━━━━━ Raw data ━━━━━

(** [collection.add(documents=[d], metadatas=[{"source": s}], ids=[i])]:
    one record is stored; a record whose id is already stored is left as
    it is. *)
Definition add (c : t) (document source id : string) : t :=
  if Py.mem id (map entry_id c) then c
  else c ++ [mkEntry id document source].

End Collection.

(** The files of the knowledge base: a path that exists maps to the text
    read from it. *)
Definition FileSystem : Type := gmap string string.

Module Indexer.

Definition chunk_size : nat := 800.
Definition overlap : nat := 100.

(** [[text[i:i+chunk_size] for i in range(0, len(text), chunk_size - overlap)]] *)
Definition chunk_text (text : string) : list string :=
  map (fun i => Py.slice text i (i + chunk_size))
      (Py.range 0 (Py.len text) (chunk_size - overlap)).

(** [enumerate(chunks)] *)
Definition enumerate {A} (l : list A) : list (nat * A) :=
  zip (seq 0 (length l)) l.

(** [f"{name}_{i}"] *)
Definition chunk_id (name : string) (i : nat) : string :=
  name +:+ "_" +:+ Py.str_of_nat i.

(** The inner loop: every chunk of one source is added under its id. *)
Definition add_chunks (name : string) (c : Collection.t)
    (chunks : list string) : Collection.t :=
  foldl (fun c ic => Collection.add c (snd ic) name (chunk_id name (fst ic)))
        c (enumerate chunks).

━━━━━

__What you will do__
Please return exactly the lines from the one containing "map (fun i =>" through the end of the entries above, adding no other line.

__Exercise solution__
  map (fun i => Py.slice text i (i + chunk_size))
      (Py.range 0 (Py.len text) (chunk_size - overlap)).

(** [enumerate(chunks)] *)
Definition enumerate {A} (l : list A) : list (nat * A) :=
  zip (seq 0 (length l)) l.

(** [f"{name}_{i}"] *)
Definition chunk_id (name : string) (i : nat) : string :=
  name +:+ "_" +:+ Py.str_of_nat i.

(** The inner loop: every chunk of one source is added under its id. *)
Definition add_chunks (name : string) (c : Collection.t)
    (chunks : list string) : Collection.t :=
  foldl (fun c ic => Collection.add c (snd ic) name (chunk_id name (fst ic)))
        c (enumerate chunks).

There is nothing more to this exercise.